As I said, I would use two layers of bars and not worry about the cost. All the money you save the client will be forgotten if the tank leaks. I'm a little curious about your footing/slab design as your post suggests that they are independent of each other.
Two more things to consider is that you need to design the walls for the two cases of liquid and no backfill and backfill and no liquid. Also, if there might be groundwater, has flotation/submerged soil pressures been designed for?
The reasons that thicknesses are larger for water retaining structures is that it reduces the chances that cracks will be all the way through the thickness of the wall/slab. Plus concrete is slightly porous, so the more mass the less leakage that way.

 

[HeavyCivil]

Jed- okay thanks. I understand.

The footing and slab, as it is right now (and will probably change per your recomendation) are NOT independent of one another. It is a rigid connection. The footing is simply wide enough to resist overturning and sliding with std FOS of 2 and 1.5 for both.

The wall is indeed designed to resist case 1, 2 and 3 (Leak test prior to backfill, back fill prior to water fill, and axial/ wall loading + moments with no lateral support from backfill. That is why the walls are designed as retaining walls (for moment with maximized base fixity and assumed cantilever conditions) but also footings are designed to prevent any translation so that the slab will not be responsible for restraining the walls.

So what I have is retaining walls designed to deal will the worst case scenario loading in all directions and slabs rigidly connected between all walls to form a water-tight tank. Footings and slab will be poured monolithically (if possible) with const joints at the bases of walls.

However, as I understand your post, this structure, due to thin walls and slab, may not be as water tight as I think, so I will accordingly increase the slab to 8" thick between wall footings and increase the wall to 12" thick and add an additional later of reinforcing.

Thanks a lot for your help.

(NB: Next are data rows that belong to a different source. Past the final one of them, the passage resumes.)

(* ===== verification/SvcInv.v ===== *)
(** * The registry of the service manager

    [svc_inv]: names are distinct, non-empty and at most 127 units, stored with a
    NUL.  The abstract view is [handle_of]: the handle registered for a name, 0
    for none. *)
From S2P Require Import Prelude UserMem Protocol Bio BioInv BioSpec SvcMgr.

Implicit Types (m : memory) (p len h : Z) (s : svc_state) (si : svcinfo) (l : list svcinfo) (nm : list Z).

Section Registry.

(** The stored name without its NUL. *)
Definition svc_name si : list Z := take (Z.to_nat (si_len si)) (si_name si).

Record svc_ok si : Prop := {
  so_len : 1 <= si_len si <= 127;
  so_name : si_name si = svc_name si ++ [0] /\ Z.of_nat (length (svc_name si)) = si_len si;
  so_units : Forall is_unit (svc_name si)
}.

Record svc_inv l : Prop := {
  sv_ok : forall si, si ∈ l -> svc_ok si;
  sv_names : NoDup (svc_name <$> l);
  sv_ptrs : NoDup (si_ptr <$> l)
}.

Fixpoint lookup_name nm l : option svcinfo :=
  match l with
  | [] => None
  | si :: l => if decide (svc_name si = nm) then Some si else lookup_name nm l
  end.
Definition handle_of l nm : Z := match lookup_name nm l with Some si => si_handle si | None => 0 end.


Lemma bytes16_inj_iff nm1 nm2 : Forall is_unit nm1 -> Forall is_unit nm2 -> bytes16 nm1 = bytes16 nm2 <-> nm1 = nm2.
Proof. intros H1 H2. split; [by apply bytes16_inj|by intros ->]. Qed.

(** The string [nm] and one more unit are in memory at [p]. *)
Definition str_at m p nm : Prop := Forall is_unit nm /\
  exists z, flat_read m p (length (bytes16 (nm ++ [z]))) = Some (bytes16 (nm ++ [z])).



Lemma str_at_load m p nm : str_at m p nm -> load m p (Z.to_nat (Z.of_nat (length nm) * 2)) = Ok (bytes16 nm).
Proof.
  intros [_ [z H]]. rewrite bytes16_app in H. apply flat_read_app_Some in H as [H _].
  rewrite length_bytes16_nat in H. unfold load. replace (Z.to_nat _) with (2 * length nm)%nat by lia. by rewrite H.
Qed.

(** Reading unit [i] of a string in memory or of a stored name. *)
Lemma rd_memory_ok m p nm i : str_at m p nm -> (i <= length nm)%nat -> exists x, rd_memory m p i = Ok x.
Proof.
  intros [_ [z H]] Hi. unfold rd_memory.
  destruct (load_word_mapped m (p + 2 * Z.of_nat i) 2) as (x & -> & _); [|eauto].
  assert (mapped m p (Z.of_nat (length (bytes16 (nm ++ [z]))))) as Hm by (apply flat_read_mapped; eauto).
  rewrite length_bytes16_nat, length_app in Hm. cbn [length] in Hm. apply (mapped_sub m p _ _ _ Hm); lia.
Qed.

Lemma str8_ok rd len : (forall i, (Z.of_nat i < Z.min len 127) -> exists x, rd i = Ok x) -> exists out, str8 rd len = Ok out.
Proof.
  intros H. unfold str8. set (k := Z.to_nat (Z.min len 127)).
  assert (Hg : forall k i, (forall j, (j < i + k)%nat -> exists x, rd j = Ok x) -> exists out, str8_loop rd i k = Ok out).
  { clear. intros k. induction k as [|k IH]; intros i Hi; cbn [str8_loop]; [eauto|].
    destruct (Hi i) as [x ->]; [lia|]. cbn. destruct (x =? 0); [eauto|].
    destruct (IH (Datatypes.S i)) as [o ->]; [intros j Hj; apply Hi; lia|]. cbn. eauto. }
  apply Hg. intros j Hj. apply H. unfold k in Hj. lia.
Qed.

Lemma str8_memory m p nm : str_at m p nm -> exists out, str8 (rd_memory m p) (Z.of_nat (length nm)) = Ok out.
Proof. intros H. apply str8_ok. intros i Hi. apply (rd_memory_ok m p nm); [done|lia]. Qed.

Lemma str8_name si : svc_ok si -> exists out, str8 (rd_name si) (si_len si) = Ok out.
Proof.
  intros [H1 [H2 H3] _]. apply str8_ok. intros i Hi. unfold rd_name.
  destruct (lookup_lt_is_Some_2 (si_name si) i) as [x ->]; [|eauto].
  rewrite H2, length_app. cbn. lia.
Qed.

(** [find_svc] finds the record of the name. *)
Lemma find_svc_spec m p nm l : svc_inv l -> str_at m p nm ->
  find_svc m p (Z.of_nat (length nm)) l = Ok (lookup_name nm l).
Proof.
  intros [Hok _ _] Hs. induction l as [|si l IH]; cbn [find_svc lookup_name]; [done|].
  destruct (Hok si ltac:(left)) as [_ [_ H3] H4].
  assert (IH' : find_svc m p (Z.of_nat (length nm)) l = Ok (lookup_name nm l)).
  { apply IH. intros si' Hsi'. apply Hok. by right. }
  destruct (Z.eqb_spec (Z.of_nat (length nm)) (si_len si)) as [E|E].
  - rewrite (str_at_load m p nm Hs). cbn [mbind res_bind].
    replace (take (Z.to_nat (Z.of_nat (length nm))) (si_name si)) with (svc_name si) by (unfold svc_name; by rewrite E).
    destruct (decide (bytes16 nm = bytes16 (svc_name si))) as [Eb|Eb].
    + apply bytes16_inj in Eb; [|apply Hs|done]. by rewrite decide_True.
    + rewrite decide_False; [done|]. by intros <-.
  - rewrite decide_False; [done|]. intros <-. lia.
Qed.

Lemma lookup_name_Some nm l si : lookup_name nm l = Some si -> si ∈ l /\ svc_name si = nm.
Proof.
  induction l as [|si' l IH]; cbn; [done|]. case_decide as E.
  - intros [= ->]. split; [left|done].
  - intros H. apply IH in H as [? ?]. split; [by right|done].
Qed.

Lemma lookup_name_None nm l : lookup_name nm l = None -> nm ∉ svc_name <$> l.
Proof.
  induction l as [|si' l IH]; cbn; [intros _ ?%elem_of_nil; done|]. case_decide as E; [done|].
  intros H. apply not_elem_of_cons. split; [by intros ->|auto].
Qed.

(** ** Changing a handle *)
Lemma svc_name_with_handle h si : svc_name (with_handle h si) = svc_name si.
Proof. done. Qed.

Lemma set_handle_names p h l : svc_name <$> set_handle p h l = svc_name <$> l.
Proof.
  unfold set_handle. rewrite <- list_fmap_compose. apply list_fmap_ext. intros i si _. cbn.
  by destruct (si_ptr si =? p).
Qed.
Lemma set_handle_ptrs p h l : si_ptr <$> set_handle p h l = si_ptr <$> l.
Proof.
  unfold set_handle. rewrite <- list_fmap_compose. apply list_fmap_ext. intros i si _. cbn.
  by destruct (si_ptr si =? p).
Qed.

Lemma set_handle_inv p h l : svc_inv l -> svc_inv (set_handle p h l).
Proof.
  intros [Hok Hn Hp]. split.
  - intros si Hsi. apply list_elem_of_fmap in Hsi as (si' & -> & Hsi'). specialize (Hok si' Hsi').
    destruct (si_ptr si' =? p); [|done]. by destruct Hok.
  - by rewrite set_handle_names.
  - by rewrite set_handle_ptrs.
Qed.

Lemma lookup_set_handle p h l nm : lookup_name nm (set_handle p h l) =
  (fun si => if si_ptr si =? p then with_handle h si else si) <$> lookup_name nm l.
Proof.
  induction l as [|si l IH]; cbn; [done|]. destruct (si_ptr si =? p) eqn:E; cbn;
    rewrite ?svc_name_with_handle; case_decide; cbn; rewrite ?E; done.
Qed.

(** Setting the handle of the record named [nm] changes that name only. *)
Lemma handle_of_set l nm si h : svc_inv l -> lookup_name nm l = Some si ->
  forall nm', handle_of (set_handle (si_ptr si) h l) nm' = if decide (nm' = nm) then h else handle_of l nm'.
Proof.
  intros [Hok Hn Hp] Hl nm'. unfold handle_of. rewrite lookup_set_handle. case_decide as E.
  - subst nm'. rewrite Hl. cbn. by rewrite Z.eqb_refl.
  - destruct (lookup_name nm' l) as [si'|] eqn:El; cbn; [|done].
    destruct (Z.eqb_spec (si_ptr si') (si_ptr si)) as [Ep|]; [|done]. exfalso. apply E.
    apply lookup_name_Some in Hl as [H1 <-]. apply lookup_name_Some in El as [H2 <-].
    apply list_elem_of_lookup in H1 as [i Hi]. apply list_elem_of_lookup in H2 as [j Hj].
    assert (i = j) as ->.
    { apply (NoDup_lookup (si_ptr <$> l) i j (si_ptr si)); [done|..];
        rewrite list_lookup_fmap; [by rewrite Hi|by rewrite Hj, <- Ep]. }
    congruence.
Qed.

(** ** A new record *)
Lemma svc_inv_cons si l : svc_ok si -> svc_name si ∉ svc_name <$> l -> si_ptr si ∉ si_ptr <$> l ->
  svc_inv l -> svc_inv (si :: l).
Proof.
  intros Hsi Hn Hp [H1 H2 H3]. split; [|by constructor..].
  intros si' [->|H]%elem_of_cons; [done|auto].
Qed.



(** Any bytes of the right number are the bytes of some units. *)
Lemma bytes16_surj k (bs : list Z) : length bs = (2 * k)%nat -> Forall is_byte bs ->
  exists us, bs = bytes16 us /\ length us = k /\ Forall is_unit us.
Proof.
  revert bs. induction k as [|k IH]; intros bs Hl Hb; [destruct bs; [by exists []|done]|].
  destruct bs as [|x [|y bs]]; [cbn in Hl; lia..|].
  apply Forall_cons in Hb as [Hx Hb]. apply Forall_cons in Hb as [Hy Hb].
  destruct (IH bs) as (us & -> & Hk & Hu); [cbn in Hl; lia|done|].
  exists ((x + 256 * y) :: us). unfold is_byte, is_unit in *. split_and!; [|cbn; lia|constructor; [lia|done]].
  change (bytes16 ((x + 256 * y) :: us)) with ((x + 256 * y) mod 256 :: (x + 256 * y) / 256 mod 256 :: bytes16 us).
  f_equal; [zdiv|]. f_equal. zdiv.
Qed.

Lemma snoc_inv (us : list Z) k : length us = S k -> exists nm z, us = nm ++ [z] /\ length nm = k.
Proof.
  intros H. destruct us as [|z nm _] using rev_ind; [done|]. exists nm, z. split; [done|].
  rewrite length_app in H. cbn in H. lia.
Qed.

(** What [do_add_service] stores for a new name. *)
Lemma stored_name m p nm : str_at m p nm -> exists bs, load m p (Z.to_nat ((Z.of_nat (length nm) + 1) * 2)) = Ok bs /\
  <[length nm := 0]> (units bs) = nm ++ [0].
Proof.
  intros [Hu [z H]]. exists (bytes16 (nm ++ [z])). unfold load. rewrite length_bytes16_nat, length_app in H.
  replace (Z.to_nat _) with (2 * (length nm + length [z]))%nat by (cbn; lia). rewrite H. split; [done|].
  rewrite bytes16_app, units_app, units_bytes16 by done. rewrite insert_app_r_alt by lia.
  by rewrite Nat.sub_diag.
Qed.
End Registry.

It is appreciated.

 

[BAretired]

It has been several years since I designed a water reservoir, but I do remember several waterproofing products used on the interior surface of the walls and floors of reservoirs. The names I recall are Vandex, Xypex and Krystal, but I imagine there are a whole host of other products available today. If you have not already done so, I would recommend that you review the various products available.

As stated by Jed, you have to carefully consider the situation where the tank is drawn down and the groundwater rises. I recall one circular water reservoir in Alberta which was empty or nearly empty when a sudden rainfall occurred. Storm runoff saturated the granular fill around the walls. Water pressure on the underside of slab was sufficient to rupture the slab in several places, allowing storm runoff to flow upward through the slab and into the tank.

The importance of good drainage and good grading away from the reservoir cannot be overemphasized.

BA

 

[JedClampett]

You've made some good changes. As you may have guessed, I've done a lot of water retaining structures. The amount you might save in a lighter design is nothing compared to the lifetime of one of these tanks. I've done work on clarifiers contructed in the 1940's. I doubt the designer had any idea they'd be in service for so long.